→ **Study material**:
┌──
(** C7: the instrumented program reports its accesses, all of them and nothing
    else.  On every well-formed module the pass succeeds.  In every block of its
    result the calls that report an access are, in order, those of the accesses
    selected in the block; an access is selected when it is one to report and no
    optimisation took it over; right after it come the cast of its pointer and the
    call that reports it, and the identifier the call passes finds in the file of
    source positions the path, line and column of the access. *)
Theorem accesses_reported :
  ∃ x st dds, prepare pointerTypeSize M an = Some (x, dds) ∧ pass pointerTypeSize M an = Some (st, dds) ∧
    (∀ F i, (F, i) ∈ all_insts M → an_disableStateUses an = false →
      (is_Some (selected x i) ↔ to_report an (F, i) ∧ i_id i ∉ in_instsToSkip x)) ∧
    ∀ F B items, in_block st F B items → omap report items = omap (selected x) (omap is_orig items) ∧
      ∀ l1 i l2 id, items = l1 ++ Orig i :: l2 → selected x i = Some id →
        (∃ g rest, l2 = g ++ rest ∧ reports_access F i id g) ∧
        ∃ d, getDebugData (writeDebugData dds) !! id = Some d ∧ c_str (pathToFile d) = c_str (en_path (access_debug i)) ∧
          lineNum d = en_line (access_debug i) ∧ columnNum d = en_column (access_debug i).
Proof.
  destruct (pass_expand pointerTypeSize M an Hp Hm Ha Hcycle Hdis) as (x & dds & log & Hpass & Hprep & Hpp & Hlog).
  eexists x, _, dds. split; [done|]. split; [exact Hpass|]. split; [by eapply selected_iff|].
  intros F B items Hb. apply in_block_map in Hb as (l & Hl & ->).
  assert (base_of M x = base M (an_unique an)) as Eb by (unfold base_of, base; by rewrite (pp_callstacks _ _ _ _ _ Hpp)).
  split; [apply (block_reports M x log F B); rewrite ?Eb; [by apply base_is_ok, Hm|apply Hpp|done|done]|].
  intros l1 i l2 id Eq Hsel. destruct (around M x log F B l l1 i l2) as (k1 & k2 & -> & _ & ->); rewrite ?Eb; [apply Hlog|done|done|].
  destruct (report_after pointerTypeSize M an x dds Hm Hpp log F B (k1 ++ Orig i :: k2) i id) as [Hg Hd]; [done..| |done|].
  { apply elem_of_app. right. by left. }
  split; [|done]. by eexists _, _.
Qed.

(** C35: a function releases its variables when it returns.  In the result of the
    pass what was inserted right before a return holds, in order, the removal of
    every alloca recorded for the function; a return of [main] has the epilogue
    directly before it. *)
Theorem returns_release :
  ∃ st dds, pass pointerTypeSize M an = Some (st, dds) ∧
    ∀ F B items l1 i l2, in_block st F B items → items = l1 ++ Orig i :: l2 → i_op i = ReturnInst →
      ∃ l0 txt, l1 = l0 ++ txt ∧ Forall (λ y, plain y = true) txt ∧
        (omap (alloca_value M pointerTypeSize (an_allocaFunctions an) F) (all_insts M) ≫= remove_group) `sublist_of` txt ∧
        (F = "main" → last txt = Some (Rt (RuntimeCall MEMORYTOOL_EPILOGUE []))).
Proof.
  destruct (pass_expand pointerTypeSize M an Hp Hm Ha Hcycle Hdis) as (x & dds & log & Hpass & _ & Hpp & Hlog).
  eexists _, dds. split; [exact Hpass|]. intros F B items l1 i l2 Hb Eq Hret. apply in_block_map in Hb as (l & Hl & E). rewrite E in Eq. clear E.
  assert (base_of M x = base M (an_unique an)) as Eb by (unfold base_of, base; by rewrite (pp_callstacks _ _ _ _ _ Hpp)).
  destruct (around M x log F B l l1 i l2) as (k1 & k2 & -> & -> & _); rewrite ?Eb; [apply Hlog|done|done|].
  eexists _, _. split; [reflexivity|]. split; [|split].
  - apply Forall_app. split; [apply pre_of_plain, Hlog|]. case_decide; [by apply Forall_singleton|constructor].
  - apply sublist_inserts_r. assert ((F, i) ∈ returns (in_visitor x)) as Hin.
    { rewrite (pp_returns _ _ _ _ _ Hpp). apply list_elem_of_omap. exists (F, i). split; [|unfold return_inst; simpl; by rewrite Hret].
      eapply in_base_inst; [exact Hl|]. apply elem_of_app. right. by left. }
    rewrite <- (pp_allocas _ _ _ _ _ Hpp). eapply (return_text M x log (F, i)); [by rewrite Eb|done].
  - intros ->. rewrite decide_True by (split; [done|]; simpl; by rewrite Hret). by rewrite last_snoc.
Qed.

Lemma post_of_member log a g : After a g ∈ log → g `sublist_of` post_of log a.
Proof.
  induction log as [|e log IH] using rev_ind; intros Hin; [by apply elem_of_nil in Hin|]. rewrite post_of_snoc.
  apply elem_of_app in Hin as [Hin|Hin].
  - etrans; [by apply IH|]. destruct e; simpl; try done. case_decide; [|done]. by apply sublist_inserts_l.
  - apply list_elem_of_singleton in Hin as <-. simpl. rewrite decide_True by done. by apply sublist_inserts_r.
Qed.

(** The call that registers a global is behind the callstack of [main]. *)
Lemma global_registered x dds log B c rest e : prepared pointerTypeSize M an x dds → pass_log x (base M (an_unique an)) log →
  entry_block (base M (an_unique an)) "main" B (Callstack "main" c :: rest) → e ∈ getGlobals M pointerTypeSize →
  ∃ id args d, Rt (RuntimeCall TEXAS_MALLOC (AConst id :: args)) ∈ post_of log (AtCallstack "main") ∧
    (∃ p, en_allocPointer e = Some p ∧ head args = Some (APointerCast p)) ∧
    getDebugData (writeDebugData dds) !! id = Some d ∧
    c_str (varName d) = c_str (en_var (en_debug e)) ∧ lineNum d = en_line (en_debug e).
Proof.
  intros Hpp Hlog Hent He. destruct (pp_globals _ _ _ _ _ Hpp e He) as (e' & He' & Hnum & d & Hd & H1 & H2).
  destruct (pass_post x _ log (AtCallstack "main") Hlog) as (La & Lo & Lr & Ld & -> & Ra & _).
  apply list_elem_of_lookup in He' as [k Hk]. destruct (Forall2_lookup_l _ _ _ _ _ Ra Hk) as (es & Hes & g & a & F & B' & y & ed & Eg & Hat & -> & Hc).
  assert (∃ n, en_value e' = GlobalVar n) as [n Ev].
  { destruct (numbered_fields _ _ Hnum) as (-> & _). unfold getGlobals in He. apply list_elem_of_omap in He as (gl & _ & Hg).
    case_decide; [done|]. destruct (g_isPointerTy gl); [|done]. destruct (g_debug gl) as [[[[? ?] ?] ?]|]; [|done]. injection Hg as <-. by eexists. }
  unfold allocation_group in Eg. apply bind_Some in Eg as (p & Hptr & Eg). apply bind_Some in Eg as ([cast size] & _ & Eg).
  rewrite Ev in Eg. apply bind_Some in Eg as ([a' cs] & Hcs & [= <- <-]). apply bind_Some in Hcs as (cs' & _ & [= <- <-]).
  assert (at_anchor (base M (an_unique an)) (AtCallstack "main") "main" B (Callstack "main" c)) as Hat0.
  { exists (Callstack "main" c :: rest). split; [by apply entry_in_block|]. split; [by left|done]. }
  destruct (at_anchor_unique _ _ _ _ _ _ _ _ (base_is_ok M _ (im_ok _ _ Hm)) Hat Hat0) as (-> & -> & ->). simpl in Hc. subst ed.
  eexists _, _, d. split; [|split; [|done]].
  - apply elem_of_app. right. apply elem_of_app. right. eapply elem_of_sublist; [|apply post_of_member].
    2: { apply elem_of_app. left. apply list_elem_of_In, in_concat. eexists. split; apply list_elem_of_In; [by eapply list_elem_of_lookup_2|by left]. }
    do 2 right. left.
  - exists p. split; [|done]. destruct (numbered_fields _ _ Hnum) as (_ & _ & <- & _). done.
Qed.

(** [main] starts with the prologue.  The first instruction of [main] in the
    result of the pass is the prologue, with the options of the pass as its
    arguments; behind it, before any instruction of the program, [main] builds its
    callstack and registers every global that has a source position, under an
    identifier that finds the name and line of the global. *)
Theorem main_starts :
  ∃ st dds B c txt post rest, pass pointerTypeSize M an = Some (st, dds) ∧
    entry_block st "main" B (Rt (RuntimeCall MEMORYTOOL_PROLOGUE (prologue_args (an_options an))) :: txt ++ Callstack "main" c :: post ++ rest) ∧
    Forall (λ y, plain y = true) txt ∧ Forall (λ y, plain y = true) post ∧
    ∀ e, e ∈ getGlobals M pointerTypeSize → ∃ id args d, Rt (RuntimeCall TEXAS_MALLOC (AConst id :: args)) ∈ post ∧
      (∃ p, en_allocPointer e = Some p ∧ head args = Some (APointerCast p)) ∧
      getDebugData (writeDebugData dds) !! id = Some d ∧
      c_str (varName d) = c_str (en_var (en_debug e)) ∧ lineNum d = en_line (en_debug e).
Proof.
  destruct (pass_expand pointerTypeSize M an Hp Hm Ha Hcycle Hdis) as (x & dds & log & Hpass & _ & Hpp & Hlog).
  destruct (main_entry M (an_unique an) (im_ok _ _ Hm) (im_unique _ _ Hm)) as (B & c & rest & Hent).
  destruct (prologue_first M x log) as (txt & Htxt).
  { assert (base_of M x = base M (an_unique an)) as -> by (unfold base_of, base; by rewrite (pp_callstacks _ _ _ _ _ Hpp)). done. }
  pose proof (pre_of_plain log (AtCallstack "main") (proj1 (pl_ok _ _ _ Hlog))) as Hplain. rewrite Htxt in Hplain.
  apply Forall_cons in Hplain as [_ Hplain].
  exists (map_blocks (λ F _ items, items ≫= final_item F log) (base M (an_unique an))), dds, B, c, txt,
    (post_of log (AtCallstack "main")), (rest ≫= final_item "main" log).
  split; [done|]. split; [|split; [done|split; [by apply post_of_plain, Hlog|by intros e He; eapply global_registered]]].
  destruct Hent as (bs & Hbs). eexists. unfold map_blocks. apply list_elem_of_fmap. exists ("main", (B, Callstack "main" c :: rest) :: bs).
  split; [|done]. simpl. f_equal. f_equal. f_equal. unfold final_item at 2. simpl. rewrite Htxt.
  rewrite (pp_options _ _ _ _ _ Hpp). simpl. by rewrite <- app_assoc.
Qed.
End result.

(** ** An example *)

Module Demo.
(** The program of Visitor.v; the load on line 5 is found to be a read that needs a
    report once only. *)
Definition M : modul := Visitor.Demo.M.

Definition options : runtime_options := MkOptions false false false true false false false false.

Definition an : analyses :=
  MkAnalyses {["main"]} {["main"]} {[5]} Visitor.Demo.called (λ _, false) {["unique"]} (λ l, reverse l)
    (λ l, Some (MkSelection (filter (λ I, I = 4) (list_to_set l.*1)) [] ∅ ∅ ∅ ∅ (filter (λ I, I = 4) (list_to_set l.*1))))
    elements (λ _, 32) false false false options.

Lemma an_ok : analyses_ok an.
Proof.
  split.
  - intros l. apply reverse_Permutation.
  - intros X I. apply elem_of_elements.
  - intros l. eexists. split; [reflexivity|]. split; [|by intros d ?%elem_of_nil].
    intros I HI. by apply elem_of_filter in HI as [_ ?%elem_of_list_to_set].
Qed.

Lemma M_blocks f b : f ∈ m_functions M → b ∈ f_blocks f → f = Visitor.Demo.main ∧ head (f_blocks f) = Some b.
Proof.
  intros Hf Hb. apply list_elem_of_In in Hf. simpl in Hf. destruct Hf as [<-|[<-|[<-|[<-|[]]]]]; try (by apply elem_of_nil in Hb).
  by apply list_elem_of_singleton in Hb as ->.
Qed.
└──
→ **Directions for this task**: The required output is every line above from the one with "post ++ rest) ∧" down to the one with "-> by (unfold", restated word for word, ends included.

→ **Exercise result**:
    entry_block st "main" B (Rt (RuntimeCall MEMORYTOOL_PROLOGUE (prologue_args (an_options an))) :: txt ++ Callstack "main" c :: post ++ rest) ∧
    Forall (λ y, plain y = true) txt ∧ Forall (λ y, plain y = true) post ∧
    ∀ e, e ∈ getGlobals M pointerTypeSize → ∃ id args d, Rt (RuntimeCall TEXAS_MALLOC (AConst id :: args)) ∈ post ∧
      (∃ p, en_allocPointer e = Some p ∧ head args = Some (APointerCast p)) ∧
      getDebugData (writeDebugData dds) !! id = Some d ∧
      c_str (varName d) = c_str (en_var (en_debug e)) ∧ lineNum d = en_line (en_debug e).
Proof.
  destruct (pass_expand pointerTypeSize M an Hp Hm Ha Hcycle Hdis) as (x & dds & log & Hpass & _ & Hpp & Hlog).
  destruct (main_entry M (an_unique an) (im_ok _ _ Hm) (im_unique _ _ Hm)) as (B & c & rest & Hent).
  destruct (prologue_first M x log) as (txt & Htxt).
  { assert (base_of M x = base M (an_unique an)) as -> by (unfold base_of, base; by rewrite (pp_callstacks _ _ _ _ _ Hpp)). done. }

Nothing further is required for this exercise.